I thought, I have to be cautious and protect my family or their blood will be on my hands.

So I came home early and went over to Adams’s house when I knew nobody was home, and gathered up his rifle from the basement and their steak knives and also the butter knives, which could be sharpened, and also their knife sharpener, and also two letter openers and a heavy paperweight, which, if I was him and had lost all my guns and knives, I would definitely use that to bash in the head of my enemy in his sleep, as well as the heads of his family.

That night I slept better until I woke in a sweat, asking myself what I would do if someone came in and, after shoving down my wife and one of my kids, stole my guns and knives and knife sharpener as well as my paperweight. And I answered myself: What I would do is look around my house in a frenzy for something else dangerous, such as paint, such as thinner, such as household chemicals, and then either ring the house of my enemy with the toxics and set them on fire or pour some into the pool of my enemy, which would (1) rot the liner and (2) sicken the children of my enemy when they went swimming.

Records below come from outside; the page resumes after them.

(** * ocs-deploy: the declared infrastructure of the three stacks

    A shallow embedding of [ocs_deploy/ecr.py], [ocs_deploy/fargate.py] and
    [ocs_deploy/waf.py].  The three files build CDK constructs inside a
    stack; what they compute is the tree of constructs and the property bag
    of each one.  The embedding keeps that shape:

    - every construct class used by the sources is a record of the keyword
      arguments the sources pass (module names follow the Python import
      aliases: [ecr], [ecs], [iam], [wafv2], ...);
    - creating a construct inside a scope is an effect on the stack's
      construct tree: the id must be new in its scope, otherwise the
      constructor raises.  The stack methods are written in a state and
      error monad [cdk.Synth] over that tree;
    - objects that the sources mutate after creation (a repository receiving
      lifecycle rules, a task definition receiving containers, a container
      receiving dependencies) are updated in the object that owns them, and
      referred to by their node path.

    Children that the library creates under its own constructs are left out
    of the tree, with one exception the firewall stack depends on: the
    resource policy of a log group.  Validation done by the library or by the
    platform on values (name syntax, quotas) is outside the model. *)

From Stdlib Require Import Ascii NArith Lia.
From Stdlib Require String.
From stdpp Require Import base option list gmap strings pretty.

(** ** Python built-ins used by the sources *)

Module py.

(** [str.upper] on ASCII text; bytes outside [a-z] are kept. *)
Definition upper_ascii (c : ascii) : ascii :=
  let n := nat_of_ascii c in
  if (97 <=? n)%nat && (n <=? 122)%nat then ascii_of_nat (n - 32) else c.

Fixpoint upper (s : string) : string :=
  match s with
  | EmptyString => EmptyString
  | String c s' => String (upper_ascii c) (upper s')
  end.

(** [str.replace(old, new)] for a non-empty [old]: every occurrence, left
    to right, without overlap.  [skip] counts the characters of a matched
    occurrence that are still to be dropped. *)
Fixpoint replace_from (old new : string) (skip : nat) (s : string) : string :=
  match s with
  | EmptyString => EmptyString
  | String c s' =>
      match skip with
      | S k => replace_from old new k s'
      | O =>
          if String.prefix old s
          then new +:+ replace_from old new (String.length old - 1) s'
          else String c (replace_from old new 0 s')
      end
  end.

Definition replace (old new s : string) : string := replace_from old new 0 s.

(** [str(n)] for a non-negative integer. *)
Definition str (n : N) : string := pretty n.

(** A dict display [{k1: v1, k2: v2, ...}]: the pairs are stored from left
    to right, a later pair replacing an earlier one with the same key. *)
Definition dict {V} (items : list (string * V)) : gmap string V :=
  foldl (λ d kv, <[kv.1 := kv.2]> d) ∅ items.

End py.

(** ** aws_cdk core: construct tree, dependencies, outputs *)

Module cdk.

(** A construct is addressed by the ids from its stack down to itself; the
    stack ([self] in the sources) is the empty path. *)
Definition Path := list string.

Definition self : Path := [].

(** The attribute of a construct that is only known at deployment
    ([repo.repository_arn], [log_group.log_group_arn], ...).  At synthesis
    the sources hold a placeholder string for it. *)
Definition Token (node : Path) (attr : string) : string :=
  "${Token[" +:+ String.concat "/" node +:+ "." +:+ attr +:+ "]}".

Inductive Duration :=
| Duration_seconds (amount : N)
| Duration_days (amount : N).

Definition to_seconds (d : Duration) : N :=
  match d with
  | Duration_seconds n => n
  | Duration_days n => (n * 86400)%N
  end.

Inductive RemovalPolicy := DESTROY | RETAIN | SNAPSHOT.

Module Environment.
Record t := Build { account : option string; region : option string }.
End Environment.

Module CfnOutput.
Record t := Build {
  node : Path;
  value : string;
  description : option string;
}.
End CfnOutput.

(** The state of the stack under construction. *)
Module Stack.
Record t := Build {
  children : list Path;              (* constructs, in creation order *)
  dependencies : list (Path * Path); (* [a.node.add_dependency(b)] as (a, b) *)
  outputs : list CfnOutput.t;
}.
Definition empty : t := Build [] [] [].
End Stack.

Inductive Error :=
| DuplicateConstruct (scope : Path) (id : string).

Definition Synth (A : Type) : Type := Stack.t → Error + (A * Stack.t).

Definition ret {A} (a : A) : Synth A := λ st, inr (a, st).

Definition bind {A B} (c : Synth A) (k : A → Synth B) : Synth B :=
  λ st, match c st with
        | inl e => inl e
        | inr (a, st') => k a st'
        end.

(** [Construct.__init__(scope, id)]: "There is already a Construct with
    name ..." when the id is taken in that scope. *)
Definition Construct (scope : Path) (id : string) : Synth Path :=
  λ st,
    let node := scope ++ [id] in
    if decide (node ∈ Stack.children st)
    then inl (DuplicateConstruct scope id)
    else inr (node, Stack.Build (Stack.children st ++ [node])
                                (Stack.dependencies st)
                                (Stack.outputs st)).

(** [a.node.add_dependency(b)] *)
Definition add_dependency (a b : Path) : Synth unit :=
  λ st, inr (tt, Stack.Build (Stack.children st)
                             (Stack.dependencies st ++ [(a, b)])
                             (Stack.outputs st)).

Definition CfnOutput_ (scope : Path) (id : string) (value : string)
    (description : option string) : Synth CfnOutput.t :=
  bind (Construct scope id) (λ node,
    λ st,
      let out := CfnOutput.Build node value description in
      inr (out, Stack.Build (Stack.children st)
                            (Stack.dependencies st)
                            (Stack.outputs st ++ [out]))).

(** A [for] loop whose body updates one local variable. *)
Fixpoint for_in {A S} (l : list A) (body : A → S → Synth S) (acc : S)
    : Synth S :=
  match l with
  | [] => ret acc
  | x :: l' => bind (body x acc) (for_in l' body)
  end.

(** What a dependency means in the synthesized template: a construct that
    depends on [b] depends on every construct at or below [b], whenever
    it was created. *)
Definition depends_on (st : Stack.t) (a : Path) : list Path :=
  filter (λ q, Exists (λ d, d.1 = a ∧ d.2 `prefix_of` q) (Stack.dependencies st))
         (Stack.children st).

End cdk.

Notation "x <- c ;; k" := (cdk.bind c (λ x, k))
  (at level 100, c at next level, right associativity).

(** ** ocs_deploy.config (not part of the sources at hand)

    [OCSConfig] is taken as a record of the attributes and methods the three
    stacks read; every theorem below holds for an arbitrary value of it. *)

Module OCSConfig.

Module Secret.
Record t := Build { name : string; managed : bool }.
End Secret.

Record t := Build {
  ECR_STACK : string;
  DJANGO_STACK : string;
  stack_name : string → string;
  (* [make_name()] is [make_name None], [make_name("X")] is [make_name (Some "X")] *)
  make_name : option string → string;
  env : cdk.Environment.t;
  cdk_env : cdk.Environment.t;
  ecr_repo_name : string;
  region : string;
  azure_region : string;
  rds_db_name : string;
  s3_private_bucket_name : string;
  s3_public_bucket_name : string;
  s3_whatsapp_audio_bucket : string;
  privacy_policy_url : string;
  terms_url : string;
  signup_enabled : string;
  slack_bot_name : string;
  taskbadger_org : string;
  taskbadger_project : string;
  django_secret_key_secrets_name : string;
  get_secrets_list : list Secret.t;
}.

End OCSConfig.

(** ** aws_ecr *)

Module ecr.

Inductive TagStatus := ANY | TAGGED | UNTAGGED.

(** The keyword arguments of [add_lifecycle_rule] that [ecr.py] passes. *)
Module LifecycleRule.
Record t := Build {
  max_image_age : option cdk.Duration;
  max_image_count : option N;
  rule_priority : option N;
  tag_status : option TagStatus;
}.
End LifecycleRule.

Module Repository.
Record t := Build {
  node : cdk.Path;
  repository_name : string;
  removal_policy : cdk.RemovalPolicy;
  lifecycle_rules : list LifecycleRule.t;
}.

Definition repository_arn (r : t) : string := cdk.Token (node r) "Arn".
Definition repository_uri (r : t) : string := cdk.Token (node r) "RepositoryUri".

(** [repo.add_lifecycle_rule(...)]: the rule joins the repository's list. *)
Definition add_lifecycle_rule (r : t) (rule : LifecycleRule.t) : t :=
  Build (node r) (repository_name r) (removal_policy r)
        (lifecycle_rules r ++ [rule]).
End Repository.

Definition Repository_ (scope : cdk.Path) (id : string)
    (repository_name : string) (removal_policy : cdk.RemovalPolicy)
    : cdk.Synth Repository.t :=
  node <- cdk.Construct scope id ;;
  cdk.ret (Repository.Build node repository_name removal_policy []).

End ecr.

(** ** ocs_deploy/ecr.py *)

Module EcrStack.

Record t := Build {
  stack_id : string;
  env : cdk.Environment.t;
  repo : ecr.Repository.t;
  tree : cdk.Stack.t;
}.

Definition setup_ecr (config : OCSConfig.t) : cdk.Synth ecr.Repository.t :=
  ecr_repo <- ecr.Repository_ cdk.self
                (OCSConfig.make_name config (Some "ECR"))
                (OCSConfig.ecr_repo_name config)
                cdk.DESTROY ;;
  let ecr_repo := ecr.Repository.add_lifecycle_rule ecr_repo
        {| ecr.LifecycleRule.max_image_age := Some (cdk.Duration_days 7);
           ecr.LifecycleRule.max_image_count := None;
           ecr.LifecycleRule.rule_priority := Some 1%N;
           ecr.LifecycleRule.tag_status := Some ecr.UNTAGGED |} in
  let ecr_repo := ecr.Repository.add_lifecycle_rule ecr_repo
        {| ecr.LifecycleRule.max_image_age := None;
           ecr.LifecycleRule.max_image_count := Some 4%N;
           ecr.LifecycleRule.rule_priority := Some 2%N;
           ecr.LifecycleRule.tag_status := Some ecr.ANY |} in
  _ <- cdk.CfnOutput_ cdk.self
         (OCSConfig.make_name config (Some "ECRRepositoryArn"))
         (ecr.Repository.repository_arn ecr_repo) None ;;
  _ <- cdk.CfnOutput_ cdk.self
         (OCSConfig.make_name config (Some "ECRRepositoryUri"))
         (ecr.Repository.repository_uri ecr_repo) None ;;
  cdk.ret ecr_repo.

Then I looked in on my sleeping kids and, oh my God, nowhere are there kids as sweet as my kids, and standing there in my pajamas, thinking of Adams standing there in his underwear, then imagining my kids choking and vomiting as they struggled to get out of the pool, I thought, No, no way, I am not living like this.

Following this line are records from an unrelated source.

Lemma pay_valid e b w :
  validate (b_amount (body_or_empty b)) (b_phone (body_or_empty b)) = [] ->
  pay e b w =
  ({| http_status := 200; json := OkPayment (created e (body_or_empty b)) |},
   {| payments :=
        <[cryptoRandomId 20 (random e) := created e (body_or_empty b)]>
          (payments w);
      timers :=
        timers w ++
        [{| delay := completion_delay;
            timer_id := cryptoRandomId 20 (random e) |}] |}).
Proof. intros Hv. unfold pay. rewrite Hv. reflexivity. Qed.

Lemma pay_invalid e b w :
  validate (b_amount (body_or_empty b)) (b_phone (body_or_empty b)) <> [] ->
  pay e b w =
  ({| http_status := 400;
      json := Errors (validate (b_amount (body_or_empty b))
                        (b_phone (body_or_empty b))) |}, w).
Proof.
  intros Hv. destruct (ServerFacts.pay_cases e b w) as [[_ H]|[Hnil _]];
    [exact H|by destruct Hv].
Qed.

Lemma validate_dec amount phone :
  validate amount phone = [] \/ validate amount phone <> [].
Proof. destruct (validate amount phone); [by left|by right]. Qed.

(** The payment a reply carries was created by this request. *)
Lemma pay_ok_inv e b w r :
  json (fst (pay e b w)) = OkPayment r ->
  validate (b_amount (body_or_empty b)) (b_phone (body_or_empty b)) = []
  /\ r = created e (body_or_empty b).
Proof.
  intros H.
  destruct (validate_dec (b_amount (body_or_empty b))
              (b_phone (body_or_empty b))) as [Hv|Hv].
  - split; [exact Hv|]. rewrite (pay_valid e b w Hv) in H.
    cbn [fst json] in H. by injection H.
  - rewrite (pay_invalid e b w Hv) in H. discriminate.
Qed.
(** [getSeriesTutorials] returns the sorted members, and nothing else is. *)
Lemma sortedMembers_iff (ts : list Tutorial) (k : string) (sorted : list Tutorial) :
  sortedMembers ts k sorted <-> sorted = getSeriesTutorials ts k.
Proof.
  unfold sortedMembers, getSeriesTutorials. split.
  - intros [Hs Hf].
    apply (stable_sorted_unique effectiveOrder); [exact Hs | |].
    + apply (sort_key_sorted bySeriesOrder effectiveOrder bySeriesOrder_key).
    + intros o. rewrite Hf. symmetry.
      apply (sort_stable bySeriesOrder effectiveOrder bySeriesOrder_key).
  - intros ->. split.
    + apply (sort_key_sorted bySeriesOrder effectiveOrder bySeriesOrder_key).
    + intros o. apply (sort_stable bySeriesOrder effectiveOrder bySeriesOrder_key).
Qed.

(** ** The groups partition the tutorials that have a series *)

Lemma filter_disjoint_perm {A : Type} (p q : A -> bool) (l : list A) :
  (forall x, p x = true -> q x = false) ->
  Permutation (filter p l ++ filter q l) (filter (fun x => p x || q x) l).
Proof.
  intros Hd. induction l as [|x l IH]; simpl; [constructor|].
  destruct (p x) eqn:Ep; simpl.
  - rewrite (Hd x Ep). apply perm_skip, IH.
  - destruct (q x); [|exact IH].
    apply Permutation_sym. apply Permutation_cons_app, Permutation_sym, IH.
Qed.

Lemma memberOf_split (k : string) (t : Tutorial) :
  k <> EmptyString ->
  memberOf k t = hasSeries t && String.eqb (seriesOf t) k.
Proof.
  intros Hk. unfold memberOf, hasSeries, seriesOf, truthy.
  destruct (Data.series (data t)) as [s|]; [|reflexivity].
  destruct (String.eqb_spec s k) as [E | E].
  - subst s. apply String.eqb_neq in Hk. rewrite Hk. reflexivity.
  - rewrite andb_false_r. reflexivity.
Qed.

So, entering through a window I had forced earlier that afternoon, I gathered up all the household chemicals, and, believe me, he had a lot, more than I did, more than he needed, thinner, paint, lye, gas, solvents, etc. I got it all in like nine Hefty bags and was just starting up the stairs with the first bag when here comes the whole damn family, falling upon me, even his kids, whipping me with coat hangers and hitting me with sharp-edged books and spraying hair spray in my eyes, the dog also nipping at me, and rolling down the stairs of their basement I thought, They are trying to kill me. Hitting my head on the concrete floor, I saw stars, and thought, No, really, they are going to kill me, and if they kill me no more little Melanie and me eating from the same popcorn bowl, no more little Brian doing that wrinkled-brow thing we do back and forth when one of us makes a bad joke, never again Karen and me lying side by side afterward, looking out the window, discussing our future plans as those yellow-beaked birds come and go on the power line. And I struggled to my feet, thinking, Forget how I got here, I am here, I must get out of here, I have to live. And I began to wonk and wonk, and once they had fallen back, with Adams and his teen-age boy huddled over the littlest one, who had unfortunately flown relatively far due to a bit of a kick I had given her, I took out my lighter and fired up the bag, the bag of toxics, and made for the light at the top of the stairs, where I knew the door was, and the night was, and my freedom, and my home.